START AVAILABLE RECORDS

#[export] Instance disk_dev : BlockDev disk.
Proof.
  refine {| dev_data := d_sectors; dev_ok d := Forall sector_ok (d_sectors d) |}; [done|done|].
  intros d s old b F E Hs Hb. simpl. rewrite E. eexists. split; [done|]. split; [|done].
  by apply Forall_insert.
Defined.

(** ** The block layer *)

Section block.

Context {D : Type} `{BlockDev D}.
Implicit Types b : block D.

Lemma block_data_len b : block_ok b → Z.of_nat (length (block_data b)) = size b.
Proof.
  intros [_ L [? _] _]. unfold block_data. rewrite length_take. lia.
Qed.

Lemma block_sectors b : block_ok b → Forall sector_ok (block_data b).
Proof. intros B. by apply Forall_take, dev_sectors, B. Qed.

Lemma block_sector b s : block_ok b → 0 ≤ s < size b →
  ∃ c, block_data b !! Z.to_nat s = Some c ∧ sector_ok c.
Proof.
  intros B Hs. destruct (lookup_lt_is_Some_2 (block_data b) (Z.to_nat s)) as [c Hc].
  { pose proof (block_data_len b B). lia. }
  exists c. split; [done|]. by apply (Forall_lookup_1 _ _ _ _ (block_sectors b B) Hc).
Qed.

(** A read within the device returns the sector. *)
Lemma block_read_ok b s c : block_ok b → 0 ≤ s → block_data b !! Z.to_nat s = Some c →
  block_read b s = Some c.
Proof.
  intros B Hs E. unfold block_read, check_sector.
  pose proof (lookup_lt_Some _ _ _ E) as L. pose proof (block_data_len b B).
  rewrite (proj2 (Z.leb_gt _ _)) by lia. cbn [mbind option_bind].
  apply dev_read_law; [apply B| |done].
  by apply lookup_take_Some in E as [E _].
Qed.

(** A write within the device replaces the sector. *)
Lemma block_write_ok b s c : block_ok b → 0 ≤ s < size b → sector_ok c →
  ∃ b', block_write b s c = Some b' ∧ block_ok b' ∧ size b' = size b ∧ type b' = type b ∧
        block_data b' = <[Z.to_nat s := c]> (block_data b).
Proof.
  intros B Hs Hc. unfold block_write, check_sector.
  rewrite (proj2 (Z.leb_gt _ _)) by lia. cbn [mbind option_bind].
  rewrite ASSERT_true by (apply bool_decide_eq_true; apply B). cbn [mbind option_bind].
  destruct (block_sector b s B Hs) as (old & E & _).
  apply lookup_take_Some in E as [E L].
  destruct (dev_write_law (aux b) s old c) as (d & -> & Hd & Ed); [apply B|done|lia|done|].
  cbn [mbind option_bind]. eexists. split; [done|]. unfold block_data. simpl.
  split; [|split; [done|split; [done|]]].
  - destruct B. split; simpl; [done|by rewrite Ed, length_insert|done|done].
  - rewrite Ed. by apply take_insert_lt.
Qed.

(** An access past the end of the device panics. *)
Lemma block_past_end b s c : size b ≤ s → block_read b s = None ∧ block_write b s c = None.
Proof.
  intros Hs. unfold block_read, block_write, check_sector.
  by rewrite (proj2 (Z.leb_le _ _)).
Qed.
End block.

END AVAILABLE RECORDS

After checking the entries, state how many lines contain "BlockDev", and write nothing but the number.

* _RESULT OF THIS EXERCISE_: 2